=== Data to process ===

(* ===== verification/Wait.v ===== *)
(** Waiting for the disk at start-up: the threads' side of [sema_down(&disk_ok)] in [disk_identify] and
    [ide_read] (device/ide.c), when there is only the main thread and the idle thread.  The main
    thread blocks itself, the idle thread runs ([Idle]), and the handler of the disk wakes the main thread
    up, which goes on when the scheduler comes to it.  What the interrupt says of the disk is in [Ide]. *)
From S2P Require Import Prelude KList Thread Sync Timer Desc Idle Ide.
Local Open Scope Z_scope.
Local Abbreviation length := List.length.

(** * State *)

(** [WGo]: the next statement of the idle thread.  [WClock]: an interrupt of the clock.  [WOther]: one of
    another device, whose handler has no thread to wake.  [WDisk]: the disk asks for its interrupt. *)
Inductive wait_event := WGo | WClock | WOther | WDisk.
#[export] Instance wait_event_eq_dec : EqDecision wait_event.
Proof. solve_decision. Defined.

(** The scheduler with the idle thread; the semaphore [disk_ok] of the channel; its [wait_intr]; and whether
    the disk asks for an interrupt that the processor has not taken yet. *)
Record waiting := Waiting { w_state : istate; w_sema : semaphore; w_wait_intr : bool; w_raised : bool }.

Definition set_state (x : waiting) (s : istate) : waiting := Waiting s (w_sema x) (w_wait_intr x) (w_raised x).

(** * Steps *)

Section steps.
Variable fuel : nat.

(** The interrupt of the disk is taken as soon as interrupts are on; [hard_disk_service] gives the
    semaphore only for the first one after a command. *)
Definition take_disk (x : waiting) : outcome waiting :=
  let (k, i) := w_state x in
  if w_raised x && intr_on k then
    let k := Thread.set_intr k false in
    let! (k, s) := if w_wait_intr x then sema_up fuel k (w_sema x) else Ok (k, w_sema x) in
    Ok (Waiting (Thread.set_intr k true, end_hlt i) s false false)
  else Ok x.

(** While the main thread sleeps the idle thread runs.  The clock and the other devices have an effect only
    when interrupts are on. *)
Definition wait_step (x : waiting) (e : wait_event) : outcome waiting :=
  let (k, i) := w_state x in
  let! x :=
    match e with
    | WGo => let! s := cpu_idle fuel (k, i) in Ok (set_state x s)
    | WClock => if intr_on k then let! s := clock_interrupt fuel (k, i) in Ok (set_state x s) else Ok x
    | WOther => if intr_on k then let! s := device_interrupt Ok (k, i) in Ok (set_state x s) else Ok x
    | WDisk => Ok (Waiting (w_state x) (w_sema x) (w_wait_intr x) true)
    end in
  take_disk x.
Lemma ide_init_scans_witness : ∃ d' : demo_disk,
  ide_init 3 4096 0xc0001000 2
    (Ide (Driver (demo_on (demo_image two_disks)) (replicate 2 (Channel 0 0 unlocked true 0)))
      (replicate 4 (empty_disk [])) (Statics 0 0 0) (replicate 129 1) []) =
  Ok (Ide (Driver d' [chan 0x1f0 0 unlocked false 0; Channel 0 0 unlocked true 0])
    [Disk (chars "sda") (Partition 1 7 (chars "sda1") :: replicate 3 no_partition)
       (Partition 9 3 (chars "sda5") :: Partition 13 2 (chars "sda6") :: replicate 6 no_partition) 1 2;
     Disk (chars "sdb") [no_partition; Partition 2 5 (chars "sdb2"); no_partition; no_partition]
       (replicate 8 no_partition) 1 0;
     empty_disk []; empty_disk []]
    (Statics 8 2 2) (<[46%nat := 0xc0001000]> (replicate 129 1))
    [MText (chars "ide initialization start" ++ [10]);
     MIdentify (replicate 512 0);
     MText (chars "    sda1 start_lba:0x1, sector_cnt:0x7" ++ [10] ++
       chars "    sda5 start_lba:0x9, sector_cnt:0x3" ++ [10] ++
       chars "    sda6 start_lba:0xD, sector_cnt:0x2" ++ [10]);
     MIdentify (word_bytes (replicate 256 1));
     MText (chars "     start_lba:0x0, sector_cnt:0x0" ++ [10]);
     MText (chars "ide initialization complete" ++ [10])]).
Proof.
  destruct (ide_init_scans (AtaDisk0 := demo_ata _ two_disks_ok) (demo_image two_disks) (λ _, 64)
    4096 [chan 0x1f0 0 unlocked false 0; Channel 0 0 unlocked true 0] 3 0xc0001000 2
    (Ide (Driver (demo_on (demo_image two_disks)) (replicate 2 (Channel 0 0 unlocked true 0)))
      (replicate 4 (empty_disk [])) (Statics 0 0 0) (replicate 129 1) [])
    (demo_on (demo_image two_disks)) (Regs 0 0 0 0 0) (Channel 0 0 unlocked true 0) (Channel 0 0 unlocked true 0)
    (empty_disk []) (empty_disk []) (replicate 2 (empty_disk [])) [(1, 7)] 8 [(9, 3); (13, 2)] [(2, 5)])
    as (d' & E); [lia|discriminate|discriminate|reflexivity|reflexivity|cbn; lia|reflexivity|reflexivity
    |reflexivity|reflexivity|reflexivity|exact two_disks_0|exact two_disks_1|cbn; lia|cbn; lia|cbn; lia|].
  exists d'. rewrite E. do 2 f_equal.
Defined.
(* ===== verification/Trace.v ===== *)
(** What the disk driver does with the hardware, function by function: whatever holds across every use of the ports
    holds across the functions of [Ide] and [Partition] that return, and [ide_init] waits for an interrupt at
    least once.  [Init] counts the waits with it. *)
From S2P Require Import Prelude KList Thread Mutex CString Stdio Desc Ide Partition.
Local Open Scope Z_scope.

(** Take apart a computation that returned. *)
Ltac open_step := match goal with
  | E : Ok _ = Ok _ |- _ => injection E as ?; subst
  | E : obind _ _ = Ok _ |- _ => apply obind_Ok_inv in E as (? & ? & E)
  | E : (let (_, _) := ?p in _) = Ok _ |- _ => destruct p eqn:?
  | E : (if ?b then _ else _) = Ok _ |- _ => destruct b eqn:?
  | E : match ?x with _ => _ end = Ok _ |- _ => destruct x eqn:?
  | E : (_, _) = (_, _) |- _ => injection E as ?; subst
  end.
Ltac open_run := repeat first [discriminate | open_step]; cbn [hw fst snd] in *.

Section history.
Context {D : Type} `{AtaBus D} (R A : D → D → Prop) `{!PreOrder R}.
(** [R] holds across every use of the ports, and [A] when an interrupt was awaited in between. *)
Context (Hout : ∀ d p v, R d (outb d p v)) (Hin : ∀ d p, R d (inb d p).1) (Hinsw : ∀ d p n, R d (insw d p n).1)
  (Hms : ∀ d, R d (ten_ms d)) (Hawait : ∀ d irq d', await d irq = Some d' → A d d')
  (HA : ∀ d d', A d d' → R d d') (HAR : ∀ d1 d2 d3, A d1 d2 → R d2 d3 → A d1 d3)
  (HRA : ∀ d1 d2 d3, R d1 d2 → A d2 d3 → A d1 d3).

Definition leads (s s' : driver D) : Prop := R (hw s) (hw s').
Instance leads_preorder : PreOrder leads.
Proof using PreOrder0. split; [by intros s; unfold leads|]. intros s1 s2 s3. unfold leads. by intros ->. Qed.

Lemma out_leads s p v : leads s (out s p v).
Proof using Hout. apply Hout. Qed.
Lemma inp_leads s p s' v : inp s p = (s', v) → leads s s'.
Proof using Hin. unfold inp. pose proof (Hin (hw s) p) as Hr. destruct (inb _ _). by intros [= <- _]. Qed.
Lemma insw_leads d p n d' ws : insw d p n = (d', ws) → R d d'.
Proof using Hinsw. pose proof (Hinsw d p n) as Hr. destruct (insw _ _ _). by intros [= <- _]. Qed.
Lemma set_channel_leads s n c : leads s (set_channel s n c).
Proof using PreOrder0. unfold leads. done. Qed.

Lemma select_hd_leads s hd s' : disk_select_hd s hd = Ok s' → leads s s'.
Proof using Hout. unfold disk_select_hd. intros E. open_run. apply out_leads. Qed.

Lemma select_sector_leads s hd lba cnt s' : disk_select_sector s hd lba cnt = Ok s' → leads s s'.
Proof using Hout Hin PreOrder0.
  unfold disk_select_sector. intros E. open_run.
  match goal with Hi : inp _ _ = _ |- _ => apply inp_leads in Hi; etrans; [|apply out_leads]; rewrite <- Hi end.
  by rewrite <- !out_leads.
Qed.

Lemma control_leads s n cmd s' : channel_control_cmd s n cmd = Ok s' → leads s s'.
Proof using Hout PreOrder0. unfold channel_control_cmd. intros E. open_run. rewrite <- out_leads. apply set_channel_leads. Qed.

Lemma to_buf_leads s hd cnt buf off s' buf' : disk_sector_to_buf s hd cnt buf off = Ok (s', buf') → leads s s'.
Proof using Hinsw.
  unfold disk_sector_to_buf. intros E. open_run.
  match goal with Hi : insw _ _ _ = _ |- _ => exact (insw_leads _ _ _ _ _ Hi) end.
Qed.

Lemma busy_wait_leads s hd s' ok : busy_wait s hd = Ok (s', ok) → leads s s'.
Proof using Hin Hms PreOrder0.
  unfold busy_wait. intros E. apply obind_Ok_inv in E as (c & _ & E). revert s E. generalize 30000 as t.
  induction busy_wait_fuel as [|fuel IH]; intros t s E; cbn [busy_wait_loop] in E; [done|].
  destruct (0 <? _); [|by open_run]. destruct (inp s _) as [s1 v] eqn:E1. apply inp_leads in E1. rewrite E1.
  destruct (_ =? 0).
  - destruct (inp s1 _) as [s2 v2] eqn:E2. apply inp_leads in E2. open_run. exact E2.
  - etrans; [|by eapply IH]. apply Hms.
Qed.

Lemma service_leads s irq s' : hard_disk_service s irq = Ok s' → leads s s'.
Proof using Hin PreOrder0.
  unfold hard_disk_service. intros E. open_run; [|done].
  match goal with Hi : inp _ _ = _ |- _ => apply inp_leads in Hi; etrans; [|exact Hi]; apply set_channel_leads end.
Qed.

(** Waiting with the semaphore at 0. *)
Lemma wait_awaits s n s' c : get_channel s n = Ok c → disk_ok c = 0 → wait_disk wait_fuel s n = Ok s' →
  A (hw s) (hw s').
Proof using Hin Hawait HAR PreOrder0.
  unfold wait_fuel. cbn [wait_disk]. intros -> E0. cbn [obind]. rewrite E0. change (0 =? 0) with true. cbv iota.
  destruct (await (hw s) (irq_no c)) as [d|] eqn:Ea; [|done]. intros E.
  apply obind_Ok_inv in E as (s1 & Es%service_leads & E). eapply HAR; [by eapply Hawait|]. etrans; [exact Es|].
  open_run. apply set_channel_leads.
Qed.

Lemma wait_leads s n s' : wait_disk wait_fuel s n = Ok s' → leads s s'.
Proof using Hin Hawait HAR HA PreOrder0.
  intros E. destruct (get_channel s n) as [c| | |] eqn:Ec;
    [|by unfold wait_fuel in E; cbn [wait_disk] in E; rewrite Ec in E..].
  destruct (decide (disk_ok c = 0)) as [E0|E0]; [by apply HA, (wait_awaits s n s' c)|].
  unfold wait_fuel in E. cbn [wait_disk] in E. rewrite Ec in E. cbn [obind] in E.
  rewrite (proj2 (Z.eqb_neq _ _)) in E by done. open_run. apply set_channel_leads.
Qed.

Ltac steps := repeat match goal with
  | Hi : disk_select_hd _ _ = Ok _ |- _ => apply select_hd_leads in Hi
  | Hi : disk_select_sector _ _ _ _ = Ok _ |- _ => apply select_sector_leads in Hi
  | Hi : channel_control_cmd _ _ _ = Ok _ |- _ => apply control_leads in Hi
  | Hi : disk_sector_to_buf _ _ _ _ _ = Ok (_, _) |- _ => apply to_buf_leads in Hi
  | Hi : busy_wait _ _ = Ok (_, _) |- _ => apply busy_wait_leads in Hi
  | Hi : wait_disk _ _ _ = Ok _ |- _ => apply wait_leads in Hi
  | Hi : leads ?a ?b |- leads ?a ?c => etrans; [exact Hi|]; clear Hi
  end; try reflexivity.

Lemma acquire_leads s n cur s' : channel_acquire s n cur = Ok s' → leads s s'.
Proof using PreOrder0. unfold channel_acquire. intros E. open_run. apply set_channel_leads. Qed.
Lemma release_leads s n cur s' : channel_release s n cur = Ok s' → leads s s'.
Proof using PreOrder0. unfold channel_release. intros E. open_run. apply set_channel_leads. Qed.

Lemma read_loop_leads fuel s hd lba buf cnt k s' buf' : ide_read_loop fuel s hd lba buf cnt k = Ok (s', buf') → leads s s'.
Proof using Hout Hin Hinsw Hms Hawait HA HAR PreOrder0.
  revert s buf k. induction fuel as [|fuel IH]; intros s buf k E; cbn [ide_read_loop] in E; [done|].
  destruct (k <? cnt); [|by open_run].
  apply obind_Ok_inv in E as (s2 & E2 & E). apply obind_Ok_inv in E as (s3 & E3 & E). apply obind_Ok_inv in E as (s4 & E4 & E).
  apply obind_Ok_inv in E as ([s5 ok] & E5 & E). destruct (negb ok); [done|].
  apply obind_Ok_inv in E as ([s6 b6] & E6 & E). apply IH in E. steps.
Qed.

Lemma ide_read_leads s cur hd lba buf cnt s' buf' : ide_read s cur hd lba buf cnt = Ok (s', buf') → leads s s'.
Proof using Hout Hin Hinsw Hms Hawait HA HAR PreOrder0.
  unfold ide_read. intros E. apply obind_Ok_inv in E as (_ & _ & E). apply obind_Ok_inv in E as (s1 & E1%acquire_leads & E).
  apply obind_Ok_inv in E as (s2 & E2 & E). apply obind_Ok_inv in E as ([s3 b] & E3%read_loop_leads & E).
  apply obind_Ok_inv in E as (s4 & E4%release_leads & E). injection E as <- _. steps.
Qed.

(** The first wait of a drive, with the semaphore at 0. *)
Lemma identify_awaits s hd s' ws c : get_channel s (channel_no hd) = Ok c → disk_ok c = 0 →
  disk_identify s hd = Ok (s', ws) → A (hw s) (hw s').
Proof using Hout Hin Hinsw Hms Hawait HAR HRA PreOrder0.
  unfold disk_identify. intros Hc H0 E. apply obind_Ok_inv in E as (s1 & E1 & E).
  assert (get_channel s1 (channel_no hd) = Ok c) as Hc1.
  { unfold disk_select_hd in E1. rewrite Hc in E1. cbn in E1. by injection E1 as <-. }
  apply select_hd_leads in E1. apply obind_Ok_inv in E as (s2 & E2 & E).
  assert (∃ c2, get_channel s2 (channel_no hd) = Ok c2 ∧ disk_ok c2 = 0) as (c2 & Hc2 & H2).
  { unfold channel_control_cmd in E2. rewrite Hc1 in E2. cbn in E2. injection E2 as <-. unfold get_channel in *. cbn.
    destruct (g_channels s1 !! channel_no hd) eqn:Eg; [|done]. rewrite list_lookup_insert_eq by (by eapply lookup_lt_Some).
    by eexists. }
  apply control_leads in E2. apply obind_Ok_inv in E as (s3 & E3 & E). apply (wait_awaits _ _ _ _ Hc2 H2) in E3.
  apply obind_Ok_inv in E as ([s4 ok] & E4 & E). destruct (negb ok); [done|].
  eapply HRA; [|eapply HAR; [exact E3|]]; [by transitivity (hw s1)|]. change (leads s3 s'). steps.
Qed.

Lemma identify_leads s hd s' ws : disk_identify s hd = Ok (s', ws) → leads s s'.
Proof using Hout Hin Hinsw Hms Hawait HA HAR PreOrder0.
  unfold disk_identify. intros E. apply obind_Ok_inv in E as (s1 & E1 & E). apply obind_Ok_inv in E as (s2 & E2 & E).
  apply obind_Ok_inv in E as (s3 & E3 & E). apply obind_Ok_inv in E as ([s4 ok] & E4 & E). destruct (negb ok); [done|]. steps.
Qed.

Lemma entries_leads rec lba pts : (∀ x y z, rec x y = Ok z → leads (sc_driver x) (sc_driver z)) →
  ∀ x z, scan_entries rec x lba pts = Ok z → leads (sc_driver x) (sc_driver z).
Proof using PreOrder0.
  intros Hrec. induction pts as [|pt pts IH]; intros x z E; cbn [scan_entries] in E; [by injection E as <-|].
  destruct (fs_type pt =? 5).
  { apply obind_Ok_inv in E as (y & E1 & E). apply IH in E. etrans; [|exact E].
    destruct (negb _); [by eapply Hrec|]. by apply Hrec in E1. }
  destruct (negb _); [|by apply IH]. destruct (lba =? 0).
  - apply obind_Ok_inv in E as ([h st] & _ & E). by apply IH in E.
  - apply obind_Ok_inv in E as ([h st] & _ & E). destruct (8 <? _); [by injection E as <-|by apply IH in E].
Qed.

Lemma partition_scan_leads fuel cur hd x lba y : partition_scan fuel cur hd x lba = Ok y → leads (sc_driver x) (sc_driver y).
Proof using Hout Hin Hinsw Hms Hawait HA HAR PreOrder0.
  revert x lba y. induction fuel as [|fuel IH]; intros x lba y E; cbn [partition_scan] in E; [done|].
  apply obind_Ok_inv in E as ([s b] & E1%ide_read_leads & E). etrans; [exact E1|].
  apply (entries_leads _ _ _ IH) in E. exact E.
Qed.

Lemma init_disk_leads fuel cur ch dev s s' : init_disk fuel cur ch dev s = Ok s' → leads (i_driver s) (i_driver s').
Proof using Hout Hin Hinsw Hms Hawait HA HAR PreOrder0.
  unfold init_disk. intros E. destruct (i_disks s !! _) as [hd0|]; [|done].
  apply obind_Ok_inv in E as ([d ws] & E1%identify_leads & E). apply obind_Ok_inv in E as (x & E2%partition_scan_leads & E).
  apply obind_Ok_inv in E as (info & _ & E). injection E as <-. etrans; [exact E1|exact E2].
Qed.

(** The first drive of a channel is waited for. *)
Lemma init_channel_awaits fuel cur h ch s s' : init_channel fuel cur h ch s = Ok s' → A (hw (i_driver s)) (hw (i_driver s')).
Proof using Hout Hin Hinsw Hms Hawait HA HAR HRA PreOrder0.
  unfold init_channel. intros E. apply obind_Ok_inv in E as (c & Ec & E). apply obind_Ok_inv in E as (t & _ & E).
  apply obind_Ok_inv in E as (s2 & E1 & E%init_disk_leads). eapply HAR; [|exact E]. clear E.
  unfold init_disk in E1. destruct (_ !! Z.to_nat (ch * 2 + 0)) as [hd0|]; [|done].
  apply obind_Ok_inv in E1 as ([d ws] & E2 & E1). apply obind_Ok_inv in E1 as (x & E3%partition_scan_leads & E1).
  apply obind_Ok_inv in E1 as (info & _ & E1). injection E1 as <-.
  unfold get_channel in Ec. destruct (g_channels (i_driver s) !! Z.to_nat ch) eqn:Eg; [|done].
  eapply identify_awaits in E2; [eapply HAR; [exact E2|exact E3]| |].
  - unfold get_channel. cbn. rewrite list_lookup_insert_eq by (by eapply lookup_lt_Some). reflexivity.
  - done.
Qed.

Lemma ide_init_awaits fuel cur h cnt s s' : ide_init fuel cur h cnt s = Ok s' → A (hw (i_driver s)) (hw (i_driver s')).
Proof using Hout Hin Hinsw Hms Hawait HA HAR HRA PreOrder0.
  unfold ide_init. intros E. apply obind_Ok_inv in E as (u & Ha%ASSERT_inv & E). apply Z.ltb_lt in Ha.
  apply obind_Ok_inv in E as (s1 & E1 & E). injection E as <-. cbn [i_driver].
  assert (0 < u8 ((u8 cnt + 2 - 1) / 2)) as Hpos by (pose proof (Z.mod_pos_bound cnt 256); unfold u8 in *; divlia).
  destruct (Z.to_nat (u8 ((u8 cnt + 2 - 1) / 2))) as [|n] eqn:En; [lia|]. cbn [init_channels] in E1.
  apply obind_Ok_inv in E1 as (s2 & E2%init_channel_awaits & E1). eapply HAR; [exact E2|]. clear - E1 PreOrder0 Hout Hin Hinsw Hms Hawait HA HAR HRA.
  revert s2 E1. generalize (0 + 1). induction n as [|n IH]; intros z s2 E1; cbn [init_channels] in E1; [by injection E1 as <-|].
  apply obind_Ok_inv in E1 as (s3 & E3%init_channel_awaits & E1). etrans; [by apply HA|]. by eapply IH.
Qed.
End history.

===

▶ _Directions_: Check each line of the entries, and copy the ones that contain "From".

▶ _Solved exercise_:
From S2P Require Import Prelude KList Thread Sync Timer Desc Idle Ide.
From S2P Require Import Prelude KList Thread Mutex CString Stdio Desc Ide Partition.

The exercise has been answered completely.